Here

by redandgold



Category: Men's Football RPF
Genre: Bodyswap, M/M
Language: English
Status: Completed
Published: 2018-05-29
Updated: 2018-05-29
Packaged: 2019-05-15 11:20:26
Rating: General Audiences
Warnings: No Archive Warnings Apply
Chapters: 1
Words: 3,451
Publisher: archiveofourown.org
Story URL: https://archiveofourown.org/works/14789546
Author URL: https://archiveofourown.org/users/redandgold/pseuds/redandgold
Summary: He reads what he'd said again.I always wish I was part of Manchester United. It's going to be like coming home.





	Here

**Author's Note:**

  * For [Anemoi](https://archiveofourown.org/users/Anemoi/gifts).



> Shawwon, my luff. I know this goes no way to drawing you out of your miserie cave but I hope it helps a lil. <333

 

 

David wakes up in Manchester.

It isn't a hotel room. Isn't neat enough – a drawer's pulled open, there're ties and socks strewn across the rug. Everything feels lived in, familiar, like he knew this place. Scuff marks on the wallpaper like someone's been booting a dirty ball around. It reminds him of the last time he'd gone over to Gary's, David thinks, kicked things around and Gary had asked him to pay for the paint –

He stops. The socks on the floor have the letters M. U. F. C. on them.

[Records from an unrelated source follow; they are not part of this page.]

(** X8: the pass reads only the stored inputs: two lists whose segments
    store the same inputs give the same rows, whatever their derived
    fields hold. *)
Theorem recalculate_reads_inputs l l' g :
  Forall2 sameInputs l l' →
  recalculateSegments l g = recalculateSegments l' g.
Proof. intros Hll. by apply recalculateFrom_sameInputs. Qed.

(** The example plan with every effort score overwritten by 99. *)
Lemma recalculate_reads_inputs_witness :
  recalculateSegments ((λ s, setField s (EditEp (num 99))) <$> examplePlan)
    (js "07:00")
  = recalculateSegments examplePlan (js "07:00").
Proof.
  apply recalculate_reads_inputs.
  repeat constructor.
Defined.

(** X9: the rows before a position do not depend on the segments from
    that position on: the rows of a list are the first rows of any list
    that extends it. *)
Theorem recalculate_prefix l1 l2 g :
  take (length l1) (recalculateSegments (l1 ++ l2) g)
  = recalculateSegments l1 g.
Proof.
  unfold recalculateSegments. rewrite recalculateFrom_take.
  by rewrite take_app_length.
Qed.

(** ** Running totals and the timeline on plain inputs *)

Lemma nonNegative_Fin (q : Qc) : nonNegative (Fin q) ↔ (0 <= q)%Qc.
Proof.
  unfold nonNegative, num. cbn [JS.le]. rewrite Z2Qc_inj_0.
  unfold Qc_ltb. rewrite negb_true_iff, bool_decide_eq_false.
  symmetry. apply Qcle_ngt.
Qed.

Lemma nonNegative_cases x :
  nonNegative x → x = Infinity false ∨ ∃ q, x = Fin q ∧ (0 <= q)%Qc.
Proof.
  destruct x as [|[]|q]; try done; [by left|].
  intros Hq%nonNegative_Fin. right. eauto.
Qed.

Lemma nonNegative_add x y :
  nonNegative x → nonNegative y →
  nonNegative (x + y) ∧ (x <=? x + y) = true.
Proof.
  intros [->|(p & -> & Hp)]%nonNegative_cases
         [->|(q & -> & Hq)]%nonNegative_cases; try done.
  cbn [JS.add]. split.
  - apply nonNegative_Fin. by apply Qcplus_nonneg_nonneg.
  - cbn [JS.le]. unfold Qc_ltb.
    rewrite negb_true_iff, bool_decide_eq_false. apply Qcle_ngt.
    rewrite <- (Qcplus_0_r p) at 1. by apply Qcplus_le_mono_l.
Qed.

Lemma positive_cases y :
  (y >? num 0) = true → y = Infinity false ∨ ∃ q, y = Fin q ∧ (0 < q)%Qc.
Proof.
  destruct y as [|[]|q]; try done; [by left|].
  unfold JS.gt, num. cbn [JS.lt]. rewrite Z2Qc_inj_0.
  intros Hq%bool_decide_eq_true_1. right. eauto.
Qed.

(** A finite number that is not negative, over a positive number. *)
Lemma div_nonNegative x y :
  is_finite x = true → nonNegative x → (y >? num 0) = true →
  is_finite (x / y) = true ∧ nonNegative (x / y).
Proof.
  destruct x as [| |p]; try done. intros _ Hp%nonNegative_Fin.
  intros [->|(q & -> & Hq)]%positive_cases.
  - split; [done|]. by apply nonNegative_Fin.
  - cbn [JS.div]. unfold Qc_eqb.
    rewrite bool_decide_eq_false_2
      by (intros ->; by apply Qclt_not_eq in Hq).
    split; [done|]. apply nonNegative_Fin.
    apply Qcmult_nonneg_nonneg; [done|].
    apply Qclt_le_weak. by apply Qcinv_pos.
Qed.

Lemma positive_num z : (0 < z)%Z → (num z >? num 0) = true.
Proof.
  intros Hz. unfold JS.gt. rewrite num_lt. by apply bool_decide_eq_true_2.
Qed.

Lemma mul_nonNegative x (z : Z) :
  (0 ≤ z)%Z → is_finite x = true → nonNegative x →
  is_finite (x * num z) = true ∧ nonNegative (x * num z).
Proof.
  destruct x as [| |p]; try done. intros Hz _ Hp%nonNegative_Fin.
  split; [done|]. cbn [JS.mul num]. apply nonNegative_Fin.
  apply Qcmult_nonneg_nonneg; [done|].
  rewrite <- Z2Qc_inj_0. by apply (proj1 (Z2Qc_inj_le 0 z)).
Qed.

(** On plain inputs the effort score and the two durations of a row are
    finite and not negative. *)
Lemma plain_row g run index seg :
  plainInputs seg →
  (is_finite (ep (recalculateSegment g run index seg).1) = true
   ∧ nonNegative (ep (recalculateSegment g run index seg).1))
  ∧ (is_finite (targetTimeHours (recalculateSegment g run index seg).1)
     = true
     ∧ nonNegative (targetTimeHours (recalculateSegment g run index seg).1))
  ∧ (is_finite (targetTimeMins (recalculateSegment g run index seg).1)
     = true
     ∧ nonNegative (targetTimeMins (recalculateSegment g run index seg).1)).
Proof.
  intros (Hdf & Hdn & Hef & Hen & Hcustom).
  assert (is_finite (calculateEP (splitDistKm seg) (splitElevM seg)) = true
          ∧ nonNegative (calculateEP (splitDistKm seg) (splitElevM seg)))
    as [Hepf Hepn].
  { unfold calculateEP.
    destruct (div_nonNegative (splitElevM seg) (num 100))
      as [Hqf Hqn]; [done | done | by apply positive_num |].
    split; [by apply add_finite | by apply nonNegative_add]. }
  rewrite row_ep. split; [done|].
  destruct (row_duration g run index seg) as [-> ->]. rewrite row_ep.
  unfold duration. destruct (index =? 0)%nat; [done|].
  assert (∀ safeEPH, (safeEPH >? num 0) = true →
    (is_finite (calculateEP (splitDistKm seg) (splitElevM seg) / safeEPH)
     = true
     ∧ nonNegative
         (calculateEP (splitDistKm seg) (splitElevM seg) / safeEPH))
    ∧ is_finite
        (calculateEP (splitDistKm seg) (splitElevM seg) / safeEPH
         * num 60) = true
      ∧ nonNegative
          (calculateEP (splitDistKm seg) (splitElevM seg) / safeEPH
           * num 60)) as Hintensity.
  { intros safeEPH Hsafe.
    destruct (div_nonNegative _ safeEPH Hepf Hepn Hsafe) as [Hf Hn].
    split; [done|]. by apply mul_nonNegative. }
  assert (((if targetEPH seg >? num 0 then targetEPH seg else num 1)
           >? num 0) = true) as Hsafe.
  { destruct (targetEPH seg >? num 0) eqn:E; [done|].
    by apply positive_num. }
  destruct (customDurationMins seg) as [c|]; [|by apply Hintensity].
  destruct (c >? num 0) eqn:Hc; [|by apply Hintensity].
  cbn [fst snd]. simpl in Hcustom.
  assert (nonNegative c) as Hcn.
  { destruct (positive_cases c Hc) as [->|(q & -> & Hq)]; [done|].
    apply nonNegative_Fin. by apply Qclt_le_weak. }
  split; [|done].
  by apply div_nonNegative; [| |apply positive_num].
Qed.

(** The totals that the callback leaves are not negative when it found
    them so, on plain inputs. *)
Lemma plain_totals g run index seg :
  plainInputs seg →
  nonNegative (runningDist run) → nonNegative (runningElev run) →
  nonNegative (runningTimeHours run) →
  (nonNegative (totalDistKm (recalculateSegment g run index seg).1)
   ∧ (runningDist run <=? totalDistKm (recalculateSegment g run index seg).1)
     = true)
  ∧ (nonNegative (accuElevM (recalculateSegment g run index seg).1)
     ∧ (runningElev run
        <=? accuElevM (recalculateSegment g run index seg).1) = true)
  ∧ (nonNegative (accuTimeHours (recalculateSegment g run index seg).1)
     ∧ (runningTimeHours run
        <=? accuTimeHours (recalculateSegment g run index seg).1) = true).
Proof.
  intros Hplain Hd He Ht.
  destruct (plain_row g run index seg Hplain) as (_ & [_ Hh] & _).
  destruct Hplain as (_ & Hdn & _ & Hen & _).
  destruct (row_totals g run index seg) as (-> & -> & ->).
  split; [|split]; by apply nonNegative_add.
Qed.

Lemma runAfter_nonNegative g done : ∀ run index,
  Forall plainInputs done →
  nonNegative (runningDist run) → nonNegative (runningElev run) →
  nonNegative (runningTimeHours run) →
  nonNegative (runningDist (runAfter g run index done))
  ∧ nonNegative (runningElev (runAfter g run index done))
  ∧ nonNegative (runningTimeHours (runAfter g run index done)).
Proof.
  induction done as [|seg rest IH]; intros run index Hall Hd He Ht;
    [done|].
  inversion_clear Hall as [|? ? Hseg Hrest]. simpl.
  destruct (plain_totals g run index seg Hseg Hd He Ht)
    as ([Hd' _] & [He' _] & [Ht' _]).
  destruct (run_next g run index seg) as (Hrd & Hre & Hrt & _).
  apply IH; [done|by rewrite Hrd|by rewrite Hre|by rewrite Hrt].
Qed.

Things start to broach David's senses slowly, like walking through a haze slowly getting accustomed to moving around. The framed Ugly XI newspaper they'd bought for his birthday leaning on top of the drawer. Some of the ties look like the ones Becks had loaned him that he'd never given back. Christ, there's even the coffee machine at the far end of the room that he wouldn't stop ribbing Gary about. _Don't be lazy and just go to the kitchen, you mug._

Gary would snort. _I can't find my spoons even when I'm fucking awake, Becks, how do I find coffee?_

And then they would laugh, and then when David woke up the next day there'd always be a cup of coffee waiting for him on the bedside table.

Okay. Okay. Gary's house. He's been in here a million times; it's not strange to be back. He knows he's supposed to be in Manchester, at least, playing for Milan tonight, so maybe all that happened was that he bumped into Gary and they went home. Came home. Gary always got up earlier than him, so maybe he's sat in the living room yelling at the press secretary again. Yes. This makes sense. His head feels light, so maybe he'd been drinking and that's why he can't remember anything. Maybe. Yes. Right.

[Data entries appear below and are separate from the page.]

(** C1 (as amended). On a path of two cells or more that has a candidate,
    when every candidate spells a string ([self.letters] holds each of its
    cells) that [Trie.search] answers (its letters are in the alphabet),
    [Grid.search] returns; its found words are exactly the strings of the
    candidates that [Trie.search] reports as words, and its next paths are
    exactly the candidates whose string [Trie.search] reports as extendable.
    A candidate that is a word and not extendable is emitted and not
    forwarded; the others are in neither output. *)
Theorem Grid_search_outputs (g : Grid) (path : list Z) (cands : list (list Z)) :
  (2 ≤ length path)%nat →
  candidates g path = Ok cands → cands ≠ [] →
  Forall (fun c => ∃ w, candidate_word g c = Ok w ∧
                        ∃ v, Trie_search (dictionary g) w = Ok v) cands →
  ∃ ws nps,
    Grid_search g path = Ok (ws, nps) ∧
    (∀ w, w ∈ ws ↔
          ∃ c e, c ∈ cands ∧ candidate_word g c = Ok w ∧
                 Trie_search (dictionary g) w = Ok (true, e)) ∧
    (∀ c, c ∈ nps ↔
          c ∈ cands ∧ ∃ w b, candidate_word g c = Ok w ∧
                             Trie_search (dictionary g) w = Ok (b, true)).
Proof.
  intros Hlen Hc Hne Hall.
  destruct (Grid_search_returns g path cands Hlen Hc Hne Hall)
    as (cws & valid & Hcw & Hwv & Hs).
  exists (select cws valid.*1), (select cands valid.*2).
  split; [done |]. by apply Grid_search_outputs_of.
Qed.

He looks over at the bedside table. There's no cup of coffee there.

Maybe –

Maybe he forgot. It's been seven years, fucking hell. Seven years and Gary still hasn't gotten round to cleaning his bloody walls.

David pulls himself out of bed, gingerly. Leans over and starts folding the sheets. Turns the edge of the blankets down. Fluffs the pillows. _I save so much on housekeeping_ , Gary used to say, looking at him, fond.

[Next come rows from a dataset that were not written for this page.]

(** ** Arithmetic of the machine types *)

Lemma wrap64_in_int64 x : in_int64 x → wrap64 x = x.
Proof.
  unfold in_int64, wrap64, int64_min, int64_max. intros Hx.
  rewrite Z.mod_small; lia.
Qed.

Lemma time_Unix_0 nsec : time_Unix 0 nsec = nsec.
Proof. unfold time_Unix. lia. Qed.




(** ** The persisted layout *)

Lemma UnixNano_round_trip t : in_int64 t → time_Unix 0 (UnixNano t) = t.
Proof. intros Ht. unfold UnixNano. by rewrite time_Unix_0, wrap64_in_int64. Qed.

(** C6 (as amended).  For every record whose three instants (the time of
    the last heartbeat, the accounting watermark and the genesis time) lie
    in the range that [UnixNano] represents, [convertToExportedStruct]
    followed by [convertFromExportedStruct] with the same threshold gives a
    record with the same value in every persisted field: isActive,
    receivedShardID, computedShardID, versionNumber, nodeDisplayName,
    peerType, timeStamp, maxInactiveTime, totalUpTime, totalDownTime,
    lastUptimeDowntime, genesisTime. *)
Theorem C6_round_trip_in_UnixNano_range (v : heartbeatMessageInfo) :
  in_int64 v.(timeStamp) →
  in_int64 v.(lastUptimeDowntime) →
  in_int64 v.(genesisTime) →
  samePersistedFields v
    (convertFromExportedStruct (convertToExportedStruct v) v.(maxDurationPeerUnresponsive)).
Proof.
  intros Hts Hlast Hgen. unfold samePersistedFields; simpl.
  rewrite !UnixNano_round_trip by done. unfold Nanoseconds. by repeat split.
Qed.

(** ** [loadHbmiFromStorer] *)

Lemma loadHbmiFromStorer_found w pubKey hbmiDTO e1 t1 e2 :
  w.(mon).(storer).(LoadHbmiDTO) pubKey w.(ext) = (inr hbmiDTO, e1) →
  w.(mon).(timer).(Now) e1 = (t1, e2) →
  let delta := maxDuration 0 (Time_Sub t1 (time_Unix 0 hbmiDTO.(dto_LastUptimeDowntime))) in
  ∃ r, (loadHbmiFromStorer pubKey w).1 = inr r ∧
    r.(isActive) = hbmiDTO.(dto_IsActive) ∧
    r.(maxInactiveTime) = hbmiDTO.(dto_MaxInactiveTime) ∧
    r.(lastUptimeDowntime) = t1 ∧
    r.(genesisTime) = w.(mon).(mon_genesisTime) ∧
    r.(timeStamp) =
      (if hbmiDTO.(dto_IsActive) then t1 else time_Unix 0 hbmiDTO.(dto_TimeStamp)) ∧
    r.(totalUpTime) =
      (if hbmiDTO.(dto_IsActive) then Duration_add hbmiDTO.(dto_TotalUpTime) delta
       else hbmiDTO.(dto_TotalUpTime)) ∧
    r.(totalDownTime) =
      (if hbmiDTO.(dto_IsActive) then hbmiDTO.(dto_TotalDownTime)
       else Duration_add hbmiDTO.(dto_TotalDownTime) delta).
Proof.
  intros Hload Hnow. unfold loadHbmiFromStorer, computePeerType. unfold_M.
  rewrite Hload; simpl. rewrite Hnow; simpl.
  match goal with |- context [ComputeForPubKeyInShard ?p ?k ?s ?e] =>
    destruct (ComputeForPubKeyInShard p k s e) as [[err|peerType] e3] end; simpl;
    (eexists; split; [reflexivity|]);
    destruct (dto_IsActive hbmiDTO) eqn:Ha; simpl; rewrite ?Ha; done.
Qed.

Lemma loadHbmiFromStorer_frame pubKey w :
  let r := loadHbmiFromStorer pubKey w in
  r.2.(mon) = w.(mon) ∧ r.2.(pool) = w.(pool) ∧
  r.2.(trace) = w.(trace) ++ [EvLoadHbmiDTO pubKey (bool_decide (is_inr r.1))].
Proof.
  unfold loadHbmiFromStorer, computePeerType. unfold_M.
  destruct (LoadHbmiDTO _ _ _) as [[err|hbmiDTO] e1]; simpl; [done|].
  destruct (Now _ _) as [t1 e2]; simpl.
  match goal with |- context [ComputeForPubKeyInShard ?p ?k ?s ?e] =>
    destruct (ComputeForPubKeyInShard p k s e) as [[err|peerType] e3] end; simpl; done.
Qed.


(** C10.  A persisted record whose isActive flag is true comes back from a
    reload at [t1] with its timeStamp at [t1], so that an evaluation at any
    instant less than maxInactiveTime after [t1] finds it active; a record
    whose flag is false comes back with its persisted timeStamp. *)
Theorem C10_reload_resets_timeStamp_of_active w pubKey hbmiDTO e1 t1 e2 :
  w.(mon).(storer).(LoadHbmiDTO) pubKey w.(ext) = (inr hbmiDTO, e1) →
  w.(mon).(timer).(Now) e1 = (t1, e2) →
  ∃ r, (loadHbmiFromStorer pubKey w).1 = inr r ∧
    (hbmiDTO.(dto_IsActive) = true →
       r.(timeStamp) = t1 ∧
       ∀ now, Time_Sub now t1 < r.(maxInactiveTime) →
              GetIsActive (ComputeActive now r) = true) ∧
    (hbmiDTO.(dto_IsActive) = false →
       r.(timeStamp) = time_Unix 0 hbmiDTO.(dto_TimeStamp)).
Proof.
  intros Hload Hnow.
  destruct (loadHbmiFromStorer_found _ _ _ _ _ _ Hload Hnow)
    as (r & Hr & Hact & _ & _ & _ & Hts & _).
  exists r. split; [done|]. split; intros Ha; rewrite Ha in Hts.
  - split; [done|]. intros now Hnow'.
    unfold GetIsActive, ComputeActive. rewrite Hts.
    destruct (isActive r); simpl; by apply bool_decide_eq_true.
  - done.
Qed.

(** ** [ProcessReceivedMessage] *)

(** C1.  [ProcessReceivedMessage] returns [ErrNilMessage] for a nil
    message and [ErrNilDataToProcess] for a nil payload; the error of the
    first gate check that rejects (the one per peer, then the one scoped to
    the heartbeat topic), as the gate gave it; the error of the decoder, as
    the decoder gave it.  In each of these cases the monitor, its records
    included, is as it was, no goroutine was started and nothing was
    persisted or published: at most the state behind the collaborators
    that were called has changed.  In the remaining case it returns nil,
    having started the update of the sender's record and an aggregation
    pass. *)
Theorem C1_ProcessReceivedMessage_outcomes w message fromConnectedPeer :
  let r := ProcessReceivedMessage message fromConnectedPeer w in
  let gate := w.(mon).(antifloodHandler) in
  let decoder := w.(mon).(messageHandler) in
  (message = None → r = (Some ErrNilMessage, w)) ∧
  (∀ msg, message = Some msg → msg.(Data) = None →
     r = (Some ErrNilDataToProcess, w)) ∧
  (∀ msg, message = Some msg → is_Some msg.(Data) →
     (∀ err e1,
        gate.(CanProcessMessage) msg fromConnectedPeer w.(ext) = (Some err, e1) →
        r = (Some err, set_ext e1 w) ∧ r.2.(mon) = w.(mon) ∧
        r.2.(pool) = w.(pool) ∧ r.2.(trace) = w.(trace)) ∧
     (∀ err e1 e2,
        gate.(CanProcessMessage) msg fromConnectedPeer w.(ext) = (None, e1) →
        gate.(CanProcessMessageOnTopic) fromConnectedPeer HeartbeatTopic e1 = (Some err, e2) →
        r = (Some err, set_ext e2 w) ∧ r.2.(mon) = w.(mon) ∧
        r.2.(pool) = w.(pool) ∧ r.2.(trace) = w.(trace)) ∧
     (∀ err e1 e2 e3,
        gate.(CanProcessMessage) msg fromConnectedPeer w.(ext) = (None, e1) →
        gate.(CanProcessMessageOnTopic) fromConnectedPeer HeartbeatTopic e1 = (None, e2) →
        decoder.(CreateHeartbeatFromP2PMessage) msg e2 = (inl err, e3) →
        r = (Some err, set_ext e3 w) ∧ r.2.(mon) = w.(mon) ∧
        r.2.(pool) = w.(pool) ∧ r.2.(trace) = w.(trace)) ∧
     (∀ hbRecv e1 e2 e3,
        gate.(CanProcessMessage) msg fromConnectedPeer w.(ext) = (None, e1) →
        gate.(CanProcessMessageOnTopic) fromConnectedPeer HeartbeatTopic e1 = (None, e2) →
        decoder.(CreateHeartbeatFromP2PMessage) msg e2 = (inr hbRecv, e3) →
        r.1 = None ∧ r.2.(mon) = w.(mon) ∧ r.2.(trace) = w.(trace) ∧
        r.2.(pool) =
          w.(pool) ++ [GoAddHeartbeatMessageToMap hbRecv; GoComputeAllHeartbeatMessages])).
Proof.
  intros r gate decoder. subst r gate decoder. split_and!.
  - by intros ->.
  - intros msg -> Hdata. simpl. by rewrite Hdata.
  - intros msg -> [data Hdata]. simpl. rewrite Hdata. split_and!.
    + intros err e1 Hg1. unfold_M. by rewrite Hg1.
    + intros err e1 e2 Hg1 Hg2. unfold_M. rewrite Hg1; simpl. by rewrite Hg2.
    + intros err e1 e2 e3 Hg1 Hg2 Hd. unfold_M.
      rewrite Hg1; simpl. rewrite Hg2; simpl. by rewrite Hd.
    + intros hbRecv e1 e2 e3 Hg1 Hg2 Hd. unfold_M.
      rewrite Hg1; simpl. rewrite Hg2; simpl. rewrite Hd; simpl.
      by rewrite <-app_assoc.
Qed.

Usually cleaning up would make him feel better, but there's still something wrong – not just the headache, everything seems off-kilter. His nose feels odd. His hands. Even the way he moves feels different, though not uncomfortable. It's like watching himself do an impression of someone he knew well enough to mimic. _Guess who I am?_

It hits him all at once. Who he's doing. Where he is. Why there isn't any noise coming from outside. He drops the clothes and stumbles to the bathroom, looks at the hands that he places on the edge of the sink, shaking. Looks up.

"Fuck," says Gary Neville.

 

 

 

 

He goes out to the living room. Very little has changed. Gary's got a new sofa and has finally gotten around to putting up his shirt collection, which he probably had time to do when he was out injured. David sees himself besides Scholesy and Butty, red shirt, white letters. He'd had an awful haircut.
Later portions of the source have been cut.